Common side effects of the Measles Mumps and Rubella Vaccine, Live include:

  • headache,
  • dizziness,
  • nausea,
  • vomiting,
  • diarrhea,
  • runny nose,
  • sore throat,
  • not feeling well,
  • muscle pain,
  • joint pain or stiffness, and
  • feeling irritable (fussiness in a young child).

Serious side effects of the Measles Mumps and Rubella Vaccine, Live include:

  • red, tender bumps under your skin,
  • lightheadedness,
  • high fever (within a few hours or a few days after the vaccine),
  • easy bruising or bleeding,
  • new or worsening cough,
  • trouble breathing,
  • problems with balance or muscle movement,
  • convulsions (seizure),
  • numbness,
  • pain,
  • tingling,
  • weakness,
  • burning or prickly feeling,
  • vision problems,
  • hearing problems, and
  • trouble breathing

Rare side effects of the Measles Mumps and Rubella Vaccine, Live include:

  • none

This is not a complete list of side effects and other serious side effects or health problems that may occur due to the use of this drug. Call your doctor for medical advice about serious side effects or adverse reactions. You may report side effects or health problems to FDA at 1-800-FDA-1088.

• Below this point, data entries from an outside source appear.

Lemma handle_part_marks (sessions : list Session.t) (channel : string) :
  find (fun s => channel =? getChannel s) sessions <> None ->
  outcome (handle' sessions (Part channel botName))
  = Return (mark_done channel sessions).
Proof.
  intros Hfind. cbn [handle]. unfold onPart.
  change (botName =? botName) with true. cbn [negb].
  destruct (find (fun s => channel =? getChannel s) sessions);
    [|contradiction].
  destruct (forallb Session.done (mark_done channel sessions));
    reflexivity.
Qed.

Lemma liveRun_done (events : list Event) (sessions final : list Session.t) :
  outcome (liveRun' sessions events) = Return final ->
  forallb Session.done sessions = true ->
  forallb Session.done final = true.
Proof.
  intros Hrun. apply forallb_done_set.
  exact (liveRun_sessions _ _ _ _ _ _ _ Hrun).
Qed.

Lemma handle_empty (event : Event) (sessions' : list Session.t) :
  outcome (handle' [] event) = Return sessions' -> sessions' = [].
Proof.
  intros H.
  apply handle_sessions in H as [-> | (c & _ & _ & ->)]; reflexivity.
Qed.

End Completion.

Lemma liveRun_resolved_done (todoStrings : list string)
    (project : Project.t) (onlyCommands dismissBots : bool)
    (events : list Event) :
  forall sessions final,
    outcome (liveRun todoStrings project onlyCommands dismissBots
               sessions events) = Return final ->
    In PromiseResolve
       (trace (liveRun todoStrings project onlyCommands dismissBots
                 sessions events)) ->
    forallb Session.done final = true.
Proof.
  induction events as [|event events IH]; intros sessions final Hrun Hin.
  - destruct Hin.
  - cbn [liveRun] in Hrun, Hin.
    destruct (bind_returned _ _ _ Hrun) as (sessions' & Hstep & Hrest).
    rewrite (bind_return _ _ sessions') in Hin by assumption.
    cbn [trace fst] in Hin. apply in_app_or in Hin as [Hin | Hin].
    + apply handle_completion in Hin as (c & -> & Hfind & Hall);
        [|reflexivity].
      rewrite (handle_part_marks _ _ _ _ _ _ Hfind) in Hstep.
      injection Hstep as <-.
      now apply (liveRun_done _ _ _ _ _ _ _ Hrest).
    + now apply (IH sessions' final).
Qed.
Lemma canonical_unique : forall xs ys,
  canonical base xs -> canonical base ys -> of_digits base xs = of_digits base ys -> xs = ys.
Proof.
  induction xs as [|x xs IH] using rev_ind; intros ys Hx Hy Heq.
  - destruct ys as [|y ys]; [reflexivity|].
    pose proof (canonical_pos _ _ Hy) as Hpos.
    rewrite <- Heq in Hpos. unfold of_digits in Hpos. cbn in Hpos. lia.
  - destruct ys as [|y ys _] using rev_ind.
    + destruct (xs ++ [x]) as [|x0 l] eqn:E; [destruct xs; discriminate|].
      pose proof (canonical_pos _ _ Hx) as Hpos. rewrite Heq in Hpos.
      unfold of_digits in Hpos. cbn in Hpos. lia.
    + apply canonical_snoc_inv in Hx as [Hx Hxb].
      apply canonical_snoc_inv in Hy as [Hy Hyb].
      rewrite !of_digits_snoc in Heq.
      assert (Hq : of_digits base xs = of_digits base ys).
      { assert (H1 : ((of_digits base xs * base + x) / base = of_digits base xs)%N).
        { rewrite N.div_add_l by lia.
          rewrite N.div_small by assumption. lia. }
        assert (H2 : ((of_digits base ys * base + y) / base = of_digits base ys)%N).
        { rewrite N.div_add_l by lia.
          rewrite N.div_small by assumption. lia. }
        rewrite <- H1, <- H2, Heq. reflexivity. }
      rewrite (IH ys Hx Hy Hq). f_equal. f_equal. rewrite Hq in Heq. lia.
Qed.

Lemma to_digits_of_digits ds :
  canonical base ds -> to_digits base (of_digits base ds) = ds.
Proof.
  intros Hc. destruct (to_digits_spec (of_digits base ds)) as [Hval Hcan].
  apply canonical_unique; assumption.
Qed.
End digits.

Lemma lstrip_head {A} `{EqDecision A} (x : A) (l : list A) :
  head (lstrip x l) <> Some x.
Proof.
  induction l as [|y l IH]; cbn; [discriminate|].
  destruct (decide (y = x)) as [->|Hne]; [exact IH|].
  cbn. congruence.
Qed.

Lemma lstrip_length {A} `{EqDecision A} (x : A) (l : list A) :
  (length (lstrip x l) <= length l)%nat.
Proof.
  induction l as [|y l IH]; cbn; [lia|].
  destruct (decide (y = x)); cbn; lia.
Qed.

Lemma lstrip_replicate {A} `{EqDecision A} (x : A) (l : list A) :
  replicate (length l - length (lstrip x l)) x ++ lstrip x l = l.
Proof.
  induction l as [|y l IH]; cbn [lstrip]; [reflexivity|].
  destruct (decide (y = x)) as [->|Hne].
  - pose proof (lstrip_length x l).
    replace (length (x :: l) - length (lstrip x l))%nat
      with (S (length l - length (lstrip x l))) by (cbn [length]; lia).
    cbn [replicate app]. rewrite IH. reflexivity.
  - rewrite Nat.sub_diag. reflexivity.
Qed.

Lemma lstrip_app_replicate {A} `{EqDecision A} (x : A) n (l : list A) :
  head l <> Some x -> lstrip x (replicate n x ++ l) = l.
Proof.
  intros Hl. induction n as [|n IH]; cbn.
  - destruct l as [|y l]; [reflexivity|]. cbn.
    destruct (decide (y = x)) as [->|]; [exfalso; apply Hl; reflexivity | reflexivity].
  - destruct (decide (x = x)); [exact IH | congruence].
Qed.

Lemma b58_alphabet_table :
  forallb (fun n => bool_decide
             (index_of (b58_char (N.of_nat n)) b58_alphabet = Some n /\
              (b58_char (N.of_nat n) = b58_char 0 -> n = 0%nat)))
          (seq 0 58) = true.
Proof. vm_compute. reflexivity. Qed.

Lemma b58_char_index d :
  (d < 58)%N ->
  index_of (b58_char d) b58_alphabet = Some (N.to_nat d) /\
  (b58_char d = b58_char 0 -> d = 0%N).
Proof.
  intros Hd. pose proof b58_alphabet_table as Ht.
  rewrite forallb_forall in Ht. specialize (Ht (N.to_nat d)).
  rewrite N2Nat.id in Ht.
  assert (Hin : In (N.to_nat d) (seq 0 58)) by (apply in_seq; lia).
  apply Ht in Hin. apply bool_decide_eq_true in Hin as [H1 H2].
  split; [exact H1|]. intros H. apply H2 in H. lia.
Qed.

Lemma b58decode_int_chars ds :
  Forall (fun d => (d < 58)%N) ds ->
  b58decode_int (b58_char <$> ds) = Some (of_digits 58 ds).
Proof.
  unfold b58decode_int, of_digits.
  generalize 0%N as a. induction ds as [|d ds IH]; intros a Hall; [reflexivity|].
  inversion Hall as [|? ? Hd Hds]; subst. cbn [fmap list_fmap foldl fold_left].
  destruct (b58_char_index d Hd) as [Hidx _].
  cbn [mbind option_bind]. rewrite Hidx. cbn [mbind option_bind].
  rewrite N2Nat.id. apply IH. exact Hds.
Qed.

Lemma byte_of_N_to_N b : byte_of_N (Byte.to_N b) = b.
Proof. unfold byte_of_N. rewrite Byte.of_to_N. reflexivity. Qed.

Lemma b58decode_b58encode (v : bytes) : b58decode (b58encode v) = Some v.
Proof.
  unfold b58encode, b58encode_int. fold b58_char.
  set (v' := lstrip x00 v).
  set (acc := of_digits 256 (Byte.to_N <$> v')).
  set (z := (length v - length v')%nat).
  destruct (to_digits_spec 58 ltac:(lia) acc) as [Hval [Hall Hhd]].
  assert (Hhead : head (b58_char <$> to_digits 58 acc) <> Some (b58_char 0)).
  { destruct (to_digits 58 acc) as [|d ds]; [discriminate|]. cbn.
    inversion Hall; subst. intros [= Heq].
    apply b58_char_index in Heq; [|assumption]. subst d. apply Hhd. reflexivity. }
  unfold b58decode. fold (b58_char 0).
  rewrite lstrip_app_replicate by exact Hhead.
  rewrite b58decode_int_chars by exact Hall. cbn [mbind option_bind].
  rewrite Hval. f_equal.
  rewrite length_app, length_replicate.
  replace (z + length (b58_char <$> to_digits 58 acc) - length (b58_char <$> to_digits 58 acc))%nat
    with z by lia.
  subst acc. rewrite to_digits_of_digits; [| lia |].
  - rewrite <- list_fmap_compose.
    replace ((byte_of_N ∘ Byte.to_N) <$> v') with v'; [apply lstrip_replicate|].
    rewrite <- (list_fmap_id v') at 1.
    apply list_fmap_ext. intros i b _. symmetry. apply byte_of_N_to_N.
  - split.
    + apply Forall_fmap, Forall_forall. intros b _. cbn.
      pose proof (Byte.to_N_bounded b). lia.
    + pose proof (lstrip_head x00 v) as Hv. fold v' in Hv.
      destruct v' as [|b l]; [discriminate|]. cbn. intros [= Hb].
      apply Hv. cbn. f_equal.
      rewrite <- (byte_of_N_to_N b), Hb. reflexivity.
Qed.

What Other Drugs Interact with Measles Mumps and Rubella Vaccine, Live?

If your medical doctor is using this medicine to treat your pain, your doctor or pharmacist may already be aware of any possible drug interactions and may be monitoring you for them. Do not start, stop, or change the dosage of any medicine before checking with your doctor, health care provider, or pharmacist first.

This information does not contain all possible interactions or adverse effects. Visit the RxList Drug Interaction Checker for any drug interactions. Therefore, before using this product, tell your doctor or pharmacist about all the products you use. Keep a list of all your medications with you and share this information with your doctor and pharmacist. Check with your health care professional or doctor for additional medical advice, or if you have health questions or concerns.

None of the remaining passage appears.